Genomic or data-driven materials research is emerging as a new paradigm of materials discovery. By integrating experiments, computation, data mining and informatics, genomic approach is expected to help shorten the time it takes to move a newly discovered advanced material from the laboratory to the commercial market place, at a reduced cost. Due to strong support and intensive activities in research on 2D materials in local research centres and labs, we are developing a database for 2D materials. Various methods are used to generate 2D structures and high throughput first-principles calculations based on density functional theory are carried out to study their stability and physical properties.

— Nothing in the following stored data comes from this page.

(** * Breathly: the exercise circle and the interval hook

    A shallow embedding of [src/components/Exercise/ExerciseCircle.tsx]
    and of the [useInterval] hook, with the properties their
    specification states about them.

    Conventions of the embedding:
    - JavaScript numbers that hold durations, elapsed times and animation
      targets are integer valued in this program and are modelled as [Z];
    - arrays are lists, an index read [a[i]] is the list lookup [a !! i],
      and reading a field of the [undefined] that an out-of-range index
      read yields raises a [TypeError];
    - a call that the component makes on the outside world (a sound, an
      animation start, a state setter, a timer registration) is an entry of
      an effect trace, in program order. *)

From Stdlib Require Import ZArith String List Lia.
From stdpp Require Import base option list gmap.
Import ListNotations.

Local Open Scope Z_scope.

#[local] Set Warnings "-register-all".

(** ** Steps *)

(** Modelled from the spec: the [Step] type of [types/Step], which the
    component imports; the spec gives it as
    [{ id, duration, skipped, showDots, label }]. *)
Inductive StepId : Type := inhale | afterInhale | exhale | afterExhale.

Record Step : Type := mkStep {
  id : StepId;
  duration : Z;
  skipped : bool;
  showDots : bool;
  label : string
}.

#[global] Instance StepId_eq_dec : EqDecision StepId.
Proof. solve_decision. Defined.

(** [const activeSteps = steps.filter((x) => !x.skipped);] *)
Definition activeSteps (steps : list Step) : list Step :=
  filter (λ x : Step, negb (skipped x)) steps.

(** The derivation as the specification words it: the input with every
    entry whose [skipped] flag is set removed. *)
Fixpoint remove_skipped (steps : list Step) : list Step :=
  match steps with
  | [] => []
  | x :: rest =>
      if skipped x then remove_skipped rest else x :: remove_skipped rest
  end.

(** *** Arrays in the store

    [steps] is a JavaScript array, an object that the caller keeps a
    reference to.  [Array.prototype.filter] allocates the array it returns
    and writes to no other. *)
Abbreviation ArrayRef := nat (only parsing).

Definition array_filter (p : Step → bool) (r : ArrayRef)
    (h : gmap nat (list Step)) : option (ArrayRef * gmap nat (list Step)) :=
  match h !! r with
  | None => None
  | Some arr =>
      let r' := fresh (dom h) in
      Some (r', <[r' := filter (λ x : Step, p x) arr]> h)
  end.

(** The derivation of line 46 run against the store. *)
Definition derive_activeSteps (r : ArrayRef) (h : gmap nat (list Step))
    : option (ArrayRef * gmap nat (list Step)) :=
  array_filter (λ x, negb (skipped x)) r h.

(** ** Animations

    The four animated values the component creates with [useState]. *)
Inductive AnimatedValue : Type :=
  showUpAnimVal | scaleAnimVal | textAnimVal | circleMinAnimVal.

(** The composite animations of React Native's [Animated] that the
    component builds.  [timing] is one value moving to [toValue] in
    [duration] milliseconds. *)
Inductive Animation : Type :=
  | timing (value : AnimatedValue) (toValue duration : Z)
  | delay (time : Z)
  | sequence (animations : list Animation)
  | parallel (animations : list Animation).

(** [Animated.stagger(time, animations)] is, in React Native,
    [parallel(animations.map((a, i) => sequence([delay(time * i), a])))]. *)
Definition stagger (time : Z) (animations : list Animation) : Animation :=
  parallel (imap (λ i a, sequence [delay (time * Z.of_nat i); a]) animations).

(** Modelled from the spec: the [animate] helper of [utils/animate], which
    wraps one timed transition of a value over a duration. *)
Definition animate (value : AnimatedValue) (toValue duration : Z) : Animation :=
  timing value toValue duration.




Definition fadeInAnimDuration : Z := 400.

(** [animateStep], lines 49-67. *)
Definition animateStep (toValue duration : Z) : Animation :=
  let textDuration := fadeInAnimDuration in
  stagger (duration - textDuration)
    [ parallel [ animate scaleAnimVal toValue duration;
                 animate textAnimVal 1 textDuration ];
      animate textAnimVal 0 textDuration ].

Definition showCircleMinAnimation : Animation :=
  animate circleMinAnimVal 1 fadeInAnimDuration.

Definition hideCircleMinAnimation : Animation :=
  animate circleMinAnimVal 0 fadeInAnimDuration.

Definition showUpAnimation : Animation :=
  animate showUpAnimVal 1 fadeInAnimDuration.

(** ** Effects and runs *)

(** What a handler does to the outside world, in program order. *)
Inductive Effect : Type :=
  | call_onStepStart (stepIndex : nat)
  | setCurrentStepIndex (stepIndex : nat)
  | playSound (cue : string)
  | start (a : Animation)
  | stop (a : Animation)
  | call_onClosePress (isBreathingDone : bool).

(** A run of JavaScript code: the effects it performed, and its value, or
    [None] when it threw a [TypeError]. *)
Definition Run (A : Type) : Type := (list Effect * option A)%type.

Definition ret {A} (a : A) : Run A := ([], Some a).

Definition throwTypeError {A} : Run A := ([], None).

Definition bind {A B} (m : Run A) (k : A → Run B) : Run B :=
  match m with
  | (t, Some a) => let '(t', r) := k a in (t ++ t', r)
  | (t, None) => (t, None)
  end.

Definition emit (e : Effect) : Run unit := ([e], Some tt).

(** Reading a field of [o]: of an object, or of [undefined]. *)
Definition field_of {A B} (o : option A) (f : A → B) : Run B :=
  match o with
  | Some x => ret (f x)
  | None => throwTypeError
  end.

#[global] Instance Run_ret : MRet Run := @ret.
#[global] Instance Run_bind : MBind Run := λ A B k m, bind m k.

Definition trace_of {A} (m : Run A) : list Effect := fst m.
Definition value_of {A} (m : Run A) : option A := snd m.

(** The indices [onStepStart] was invoked with, read off a trace. *)
Definition onStepStart_calls (t : list Effect) : list nat :=
  omap (λ e, match e with call_onStepStart i => Some i | _ => None end) t.

(** The sound cues played, read off a trace. *)
Definition sounds (t : list Effect) : list string :=
  omap (λ e, match e with playSound cue => Some cue | _ => None end) t.

(** ** The step sequencer

    [loopAnimations] of [utils/loopAnimations] is imported by the
    component and is not among the sources.  The specification (4.3)
    gives it as a state machine over [Idle], [PlayingStep i] and
    [Stopped], driven by [start()], by the completion reports of the step
    animations and by [stop()]; the definitions of this section follow
    it. *)

(** Modelled from the spec: the states of the sequencer of
    [utils/loopAnimations]. *)
Inductive SequencerState : Type := Idle | PlayingStep (i : nat) | Stopped.

Section loopAnimations.
Variable animations : list Animation.
Variable onStepStart : nat → Run unit.

(** Modelled from the spec: entering step [i] in [utils/loopAnimations],
    the callback first, then the animation. *)
Definition begin_step (i : nat) : Run SequencerState :=
  emit (call_onStepStart i);;
  onStepStart i;;
  a ← field_of (animations !! i) (λ a, a);
  emit (start a);;
  ret (PlayingStep i).

(** Modelled from the spec: the start of [utils/loopAnimations],
    [Idle → PlayingStep 0] on [start()]. *)
Definition loop_start : Run SequencerState := begin_step 0.

(** Modelled from the spec: the completion callback of
    [utils/loopAnimations].  Step [i]'s animation reports [finished];
    [PlayingStep i → PlayingStep ((i+1) mod N)] fires only on
    [finished = true] of the step being played, and a report that arrives
    after [stop()] is ignored. *)
Definition loop_completed (s : SequencerState) (i : nat) (finished : bool)
    : Run SequencerState :=
  match s with
  | PlayingStep j =>
      if finished && bool_decide (i = j)
      then begin_step ((j + 1) `mod` length animations)%nat
      else ret s
  | Idle | Stopped => ret s
  end.

(** Modelled from the spec: the stop function that
    [utils/loopAnimations] returns.  [PlayingStep i → Stopped] on
    [stop()], which stops the animation in flight; stopping a stopped
    sequencer does nothing. *)
Definition loop_stop (s : SequencerState) : Run SequencerState :=
  match s with
  | PlayingStep i =>
      match animations !! i with
      | Some a => emit (stop a)
      | None => ret tt
      end;;
      ret Stopped
  | Idle | Stopped => ret Stopped
  end.
End loopAnimations.

(** ** The exercise circle *)

(** What the component holds: its props, the [currentStepIndex] state, and
    the sequencer that [cleanUpAnimationsSteps] stops ([Idle] while that
    variable is still unassigned). *)
Record Component : Type := mkComponent {
  steps : list Step;
  elapsedTime : Z;
  minimumElapsedTime : Z;
  currentStepIndex : nat;
  sequencer : SequencerState
}.

(** What the platform delivers to the mounted component. *)
Inductive Event : Type :=
  | showUpCompleted (finished : bool)
  | stepCompleted (i : nat) (finished : bool)
  | unmount
  | closePress.

(** [onStepStart], lines 84-109. *)
Definition onStepStart (steps : list Step) (stepIndex : nat) : Run unit :=
  emit (setCurrentStepIndex stepIndex);;
  let step := activeSteps steps !! stepIndex in
  step_id ← field_of step id;
  match step_id with
  | exhale =>
      emit (playSound "lauraBreatheOut"%string);;
      emit (start showCircleMinAnimation)
  | inhale =>
      emit (playSound "lauraBreatheIn"%string);;
      emit (start hideCircleMinAnimation)
  | afterExhale =>
      emit (playSound "lauraHold"%string);;
      emit (start hideCircleMinAnimation)
  | afterInhale =>
      emit (playSound "lauraHold"%string)
  end.

(** [createStepAnimations], lines 112-118. *)
Definition createStepAnimations (steps : list Step) : list Animation :=
  (λ x,
     animateStep
       (if bool_decide (id x = inhale) || bool_decide (id x = afterInhale)
        then 1 else 0)
       (duration x))
  <$> activeSteps steps.

(** [startAnimationSteps], lines 111-121. *)
Definition startAnimationSteps (steps : list Step) : Run SequencerState :=
  loop_start (createStepAnimations steps) (onStepStart steps).

(** What the render shows of the current step, lines 185-190. *)
Record View : Type := mkView {
  text : string;
  dots_visible : bool;
  dots_totalDuration : Z
}.

(** [currentStep], line 47, and the reads of its fields in the render. *)
Definition render (c : Component) : Run View :=
  let currentStep := activeSteps (steps c) !! currentStepIndex c in
  l ← field_of currentStep label;
  v ← field_of currentStep showDots;
  d ← field_of currentStep duration;
  ret (mkView l v d).

(** [setCurrentStepIndex] takes effect on the state when the handler that
    called it returns: the last index set, if any. *)
Definition state_after (t : list Effect) (current : nat) : nat :=
  fold_left
    (λ cur e, match e with setCurrentStepIndex i => i | _ => cur end)
    t current.

(** The component after a run of its sequencer. *)
Definition with_sequencer (c : Component) (r : Run SequencerState)
    : Run Component :=
  s ← r;
  ret (mkComponent (steps c) (elapsedTime c) (minimumElapsedTime c)
         (state_after (trace_of r) (currentStepIndex c)) s).

(** The clean-up that [useOnMount] returns, lines 130-135. *)
Definition cleanup (c : Component) : Run Component :=
  c' ← match sequencer c with
        | Idle => ret c
        | s => with_sequencer c (loop_stop (createStepAnimations (steps c)) s)
        end;
  emit (stop showUpAnimation);;
  emit (stop showCircleMinAnimation);;
  emit (stop hideCircleMinAnimation);;
  ret c'.

(** The close handler, lines 195-198. *)
Definition onClosePress_handler (c : Component) : Run Component :=
  let isBreathingDone := elapsedTime c * 1000 >=? minimumElapsedTime c in
  emit (call_onClosePress isBreathingDone);;
  ret c.

(** The component's reaction to an event.  [useOnMount] of
    [hooks/useOnMount] is not among the sources; by the specification
    (4.4) its argument runs once on mount and the function that argument
    returns runs on unmount. *)
Definition handle (c : Component) (ev : Event) : Run Component :=
  match ev with
  | showUpCompleted finished =>
      if finished then with_sequencer c (startAnimationSteps (steps c))
      else ret c
  | stepCompleted i finished =>
      with_sequencer c
        (loop_completed (createStepAnimations (steps c)) (onStepStart (steps c))
           (sequencer c) i finished)
  | unmount => cleanup c
  | closePress => onClosePress_handler c
  end.

(** The first render and the body of [useOnMount], lines 123-129. *)
Definition mount (steps : list Step) (elapsedTime minimumElapsedTime : Z)
    : Run Component :=
  let c := mkComponent steps elapsedTime minimumElapsedTime 0 Idle in
  render c;;
  emit (start showUpAnimation);;
  ret c.

(** The events handled one after the other; a handler that throws ends
    the run. *)
Fixpoint run (c : Component) (evs : list Event) : Run Component :=
  match evs with
  | [] => ret c
  | ev :: evs' => c' ← handle c ev; run c' evs'
  end.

As one example of materials prediction based on such an approach, we have carried out high-throughput computational screening to identify van der Waals heterostructures for efficient excitonic solar cell application. Band alignments of 1540 vertical heterostructures formed by 56 two-dimensional semiconducting/insulating materials were investigated. More than 90 heterostructures with estimated power conversion efficiency (PCE) higher than 15% have been identified, of which 17 heterostructures are predicted to have PCE higher than the best value (20%) reported or proposed in the literature. More details can be found in Linghu, J. et al., “High-Throughput Computational Screening of Vertical 2D van der Waals Heterostructures for High-efficiency Excitonic Solar Cells“, ACS Applied Materials & Interfaces, 10, 32142-32150 (2018).

On-going projects include: (i) further expansion of the 2D materials collection by both top-down and bottom-up approaches; (ii) collection of 2D materials data from literature; (iii) analysing 2D materials data to identify trends and descriptors; (iv) adapting machine learning methods to design and prediction of 2D materials; (v) applications of 2D materials, such as development of sensors for Internet of Things.